══ EXERCISE DATA

(** ** Theorems on persistence *)

(** C20: [publish] always returns its sequence number, whatever becomes of the
    storage. From a state in which the database counts as the broker does
    (as it does after start-up, until a [save] fails): if all calls of [save]
    succeed, the message is in the database under its number when the call
    returns, also when the call ran a compaction and whether or not that one
    succeeded, and a broker restarted on it numbers on from there; if one
    fails (the map is full), no record has been added, nobody is told, and a
    restarted broker hands the same number out again. *)
Theorem publish_persisted b e latency topic payload :
  broker_inv b → in_sync b → persistence_ b = Some e →
  let seq := u64 (current_sequence_ b + 1) in
  let '(b', r) := publish latency topic payload b in
  r = Ret seq ∧ ∃ e', persistence_ b' = Some e' ∧
    (Storage.save_ok e topic payload = true →
       env_view e' !! Storage.msg_key seq = Some (Storage.msg_data topic payload) ∧
       (Storage.readable e' = true → getLastSequence (new_broker e') = seq)) ∧
    (Storage.save_ok e topic payload = false →
       (∀ k v, env_view e' !! k = Some v → env_view e !! k = Some v) ∧
       (Storage.readable e' = true → getLastSequence (new_broker e') = current_sequence_ b)).
Proof.
  intros Hi Hs Hp seq. destruct (publish_store b e latency topic payload Hi Hp) as (e' & E & Hk & _).
  rewrite E. split; [done|]. exists e'. split; [done|]. fold seq in Hk.
  pose proof (bi_store _ Hi _ Hp) as Hwf.
  assert (Hnext : Storage.m_next (env_view e) = seq) by by rewrite Storage.m_next_last, (Hs e Hp).
  assert (Hlast : env_view e' !! Storage.last_key = env_view (Storage.save e seq topic payload) !! Storage.last_key).
  { destruct (Hk Storage.last_key) as [|[[_ [Hd|Hd]] _]]; [done|by vm_compute in Hd..]. }
  unfold getLastSequence. cbn [current_sequence_ new_broker].
  split; intros Hok; [rewrite (Storage.save_view e seq) in Hk, Hlast by done|rewrite Storage.save_failed in Hk, Hlast by done].
  - split.
    + assert (Hm : Storage.m_save (env_view e) topic payload !! Storage.msg_key seq = Some (Storage.msg_data topic payload)).
      { unfold Storage.m_save. rewrite Hnext, lookup_insert_ne by (symmetry; apply Storage.msg_key_not_last).
        apply lookup_insert_eq. }
      destruct (Hk (Storage.msg_key seq)) as [->|[[Hgt Hd] _]]; [done|]. exfalso. unfold Storage.doomed in Hd.
      rewrite Storage.ack_seq_msg, Storage.msg_seq_key in Hd by apply u64_range.
      unfold MAX_STORED_MESSAGES in *. destruct Hd as [Hd|Hd]; [apply Z.leb_le in Hd; lia|done].
    + intros Hr. rewrite Storage.get_last_seq_view by done. rewrite (m_last_ext _ _ Hlast).
      by rewrite Storage.m_last_save, Hnext.
  - split.
    + intros k v Hv. destruct (Hk k) as [<-|[_ Hn]]; [done|congruence].
    + intros Hr. rewrite Storage.get_last_seq_view by done. by rewrite (m_last_ext _ _ Hlast), (Hs e Hp).
Qed.

(** What the database holds after [cnt] publishes of a process that started on
    a database whose last message was [L] and whose messages were [old]. *)
Definition retained (old : Z → Prop) (L cnt k : Z) : Prop :=
  (old k ∨ L < k ≤ L + cnt) ∧
  (COMPACT_EVERY ≤ cnt → L + cnt / COMPACT_EVERY * COMPACT_EVERY - MAX_STORED_MESSAGES < k).

(** The messages of a database are numbered from 1 to its counter. *)
Definition numbered (m : gmap bytes bytes) : Prop :=
  ∀ k, 0 ≤ k < 2 ^ 64 → is_Some (m !! Storage.msg_key k) → 1 ≤ k ≤ Storage.m_last m.

Definition retention_inv (old : Z → Prop) (L n : Z) b : Prop :=
  broker_inv b ∧ in_sync b ∧ current_sequence_ b = L + publish_count_ b ∧ 0 ≤ publish_count_ b ≤ n ∧
  ∀ e, persistence_ b = Some e → ∀ k, 0 ≤ k < 2 ^ 64 →
    (is_Some (env_view e !! Storage.msg_key k) ↔ retained old L (publish_count_ b) k).

Lemma m_publish_msgs count seq m topic payload k :
  Storage.store_wf m → Storage.m_next m = seq → 0 ≤ k < 2 ^ 64 →
  is_Some (m_publish count seq m topic payload !! Storage.msg_key k) ↔
    ((k = seq ∨ is_Some (m !! Storage.msg_key k)) ∧
     (count mod COMPACT_EVERY = 0 → MAX_STORED_MESSAGES < seq → seq - MAX_STORED_MESSAGES < k)).
Proof.
  intros Hwf Hnext Hk. pose proof (Storage.m_next_range m Hwf) as Hr.
  assert (Hm : is_Some (Storage.m_save m topic payload !! Storage.msg_key k) ↔
    k = seq ∨ is_Some (m !! Storage.msg_key k)).
  { unfold Storage.m_save. rewrite Hnext in *. rewrite lookup_insert_is_Some', lookup_insert_is_Some'.
    split.
    - intros [E|[E|?]]; [by destruct (Storage.msg_key_not_last k)| |by right].
      left. by apply Storage.msg_key_inj in E.
    - intros [->|?]; auto. }
  unfold m_publish, m_compact. destruct (count mod COMPACT_EVERY =? 0) eqn:Ec; reflect_bools.
  2: { rewrite Hm. split; [|tauto]. intros ?. split; [done|]. lia. }
  destruct (seq <=? MAX_STORED_MESSAGES) eqn:Es; reflect_bools.
  { rewrite Hm. split; [|tauto]. intros ?. split; [done|]. lia. }
  rewrite !Storage.m_sweep_lookup. unfold Storage.doomed. rewrite Storage.ack_seq_msg, Storage.msg_seq_key by done.
  destruct (k <=? seq - MAX_STORED_MESSAGES) eqn:Ek; reflect_bools.
  - split; [by intros []|]. intros [_ Hlt]. exfalso. lia.
  - rewrite Hm. split; [|tauto]. intros ?. split; [done|]. lia.
Qed.

Lemma retained_step (old : Z → Prop) L cnt k :
  0 ≤ L → 0 ≤ cnt → (old k → 1 ≤ k ≤ L) →
  ((k = L + cnt + 1 ∨ retained old L cnt k) ∧
    ((cnt + 1) mod COMPACT_EVERY = 0 → MAX_STORED_MESSAGES < L + cnt + 1 → L + cnt + 1 - MAX_STORED_MESSAGES < k)) ↔
  retained old L (cnt + 1) k.
Proof.
  unfold retained, COMPACT_EVERY, MAX_STORED_MESSAGES. intros HL Hc Hold.
  assert (Hpos : old k ∨ L < k ≤ L + cnt → 1 ≤ k) by (intros [?%Hold|?]; lia).
  destruct (decide ((cnt + 1) mod 1000 = 0)) as [Hz|Hnz].
  - assert (E : (cnt + 1) / 1000 * 1000 = cnt + 1) by dlia. rewrite E.
    assert (cnt / 1000 * 1000 ≤ cnt) by dlia. split.
    + intros [[->|[Ho Hlim]] Hn]; specialize (Hn Hz); [split; [right; lia|lia]|]. specialize (Hpos Ho).
      split; [destruct Ho; [by left|right; lia]|]. destruct (decide (100000 < L + cnt + 1)) as [Hgt|?]; [specialize (Hn Hgt)|]; lia.
    + intros [Ho Hlim]. split; [|intros _ _; assert (1000 ≤ cnt + 1) by dlia; lia].
      destruct (decide (k = L + cnt + 1)); [by left|right]. split; [destruct Ho; [by left|right; lia]|].
      intros ?. assert (1000 ≤ cnt + 1) by lia. lia.
  - assert (E : (cnt + 1) / 1000 = cnt / 1000) by dlia. rewrite E. assert (cnt ≠ 999) by (by intros ->).
    assert (cnt / 1000 * 1000 ≤ cnt) by dlia. split.
    + intros [[->|[Ho Hlim]] _]; [split; [right; lia|lia]|]. split; [destruct Ho; [by left|right; lia]|].
      intros ?. apply Hlim. lia.
    + intros [Ho Hlim]. split; [|done].
      destruct (decide (k = L + cnt + 1)); [by left|right]. split; [destruct Ho; [by left|right; lia]|].
      intros ?. apply Hlim. lia.
Qed.

(** A call of which the engine answers every call with success. *)
Inductive sound_step : relation (Broker env) :=
| sound_op b o : allowed b o → storage_ok b o = true → sound_step b (fst (perform o b)).

Lemma retention_step old L n b o :
  0 ≤ L → (∀ k, old k → 1 ≤ k ≤ L) →
  retention_inv old L n b → allowed b o → storage_ok b o = true → L + n + 1 < 2 ^ 64 →
  retention_inv old L (n + 1) (fst (perform o b)).
Proof.
  intros HL Hold (Hi & Hs & Hcount & Hle & Hret) Ha Hok Hn. destruct (perform_inv b o Hi Ha) as [_ Hi'].
  pose proof (perform_sync b o Hi Ha Hok Hs) as Hs'.
  split; [done|]. split; [done|].
  destruct (op_publish_dec o) as [(lat & t & p & ->)|Hnp].
  - destruct (publish_op_counts b lat t p Hi) as [E1 E2]. rewrite E1, E2, Hcount, !u64_small by lia.
    split; [lia|]. split; [lia|]. intros e' He' k Hk.
    destruct (publish_op_view b lat t p e' Hi Hok He') as (e & Hp & Hv).
    pose proof (bi_store _ Hi _ Hp) as Hwf.
    rewrite Hv, Hcount, !u64_small, m_publish_msgs, (Hret e Hp k Hk); try done; try lia.
    2:{ rewrite Storage.m_next_last, (Hs e Hp), u64_small by (try done; lia). lia. }
    apply retained_step; [done|lia|apply Hold].
  - destruct (perform_frame b o Hi Ha Hnp) as (-> & -> & Hv). split; [done|]. split; [lia|].
    intros e' He' k Hk. destruct (Hv e' He') as (e & Hp & Hkeys).
    rewrite Hkeys, (Hret e Hp k Hk); [done|]. intros c j E. by apply (Storage.ack_key_not_msg c j k).
Qed.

════

▸ **WHAT YOU HAVE TO DO**
Copy the records above exactly, beginning at the line that contains "- assert (E : (cnt + 1) / 1000 *" and stopping after the line that contains "split; [done|]. split; [done|].".

▸ **ANSWER SECTION**
  - assert (E : (cnt + 1) / 1000 * 1000 = cnt + 1) by dlia. rewrite E.
    assert (cnt / 1000 * 1000 ≤ cnt) by dlia. split.
    + intros [[->|[Ho Hlim]] Hn]; specialize (Hn Hz); [split; [right; lia|lia]|]. specialize (Hpos Ho).
      split; [destruct Ho; [by left|right; lia]|]. destruct (decide (100000 < L + cnt + 1)) as [Hgt|?]; [specialize (Hn Hgt)|]; lia.
    + intros [Ho Hlim]. split; [|intros _ _; assert (1000 ≤ cnt + 1) by dlia; lia].
      destruct (decide (k = L + cnt + 1)); [by left|right]. split; [destruct Ho; [by left|right; lia]|].
      intros ?. assert (1000 ≤ cnt + 1) by lia. lia.
  - assert (E : (cnt + 1) / 1000 = cnt / 1000) by dlia. rewrite E. assert (cnt ≠ 999) by (by intros ->).
    assert (cnt / 1000 * 1000 ≤ cnt) by dlia. split.
    + intros [[->|[Ho Hlim]] _]; [split; [right; lia|lia]|]. split; [destruct Ho; [by left|right; lia]|].
      intros ?. apply Hlim. lia.
    + intros [Ho Hlim]. split; [|done].
      destruct (decide (k = L + cnt + 1)); [by left|right]. split; [destruct Ho; [by left|right; lia]|].
      intros ?. apply Hlim. lia.
Qed.

(** A call of which the engine answers every call with success. *)
Inductive sound_step : relation (Broker env) :=
| sound_op b o : allowed b o → storage_ok b o = true → sound_step b (fst (perform o b)).

Lemma retention_step old L n b o :
  0 ≤ L → (∀ k, old k → 1 ≤ k ≤ L) →
  retention_inv old L n b → allowed b o → storage_ok b o = true → L + n + 1 < 2 ^ 64 →
  retention_inv old L (n + 1) (fst (perform o b)).
Proof.
  intros HL Hold (Hi & Hs & Hcount & Hle & Hret) Ha Hok Hn. destruct (perform_inv b o Hi Ha) as [_ Hi'].
  pose proof (perform_sync b o Hi Ha Hok Hs) as Hs'.
  split; [done|]. split; [done|].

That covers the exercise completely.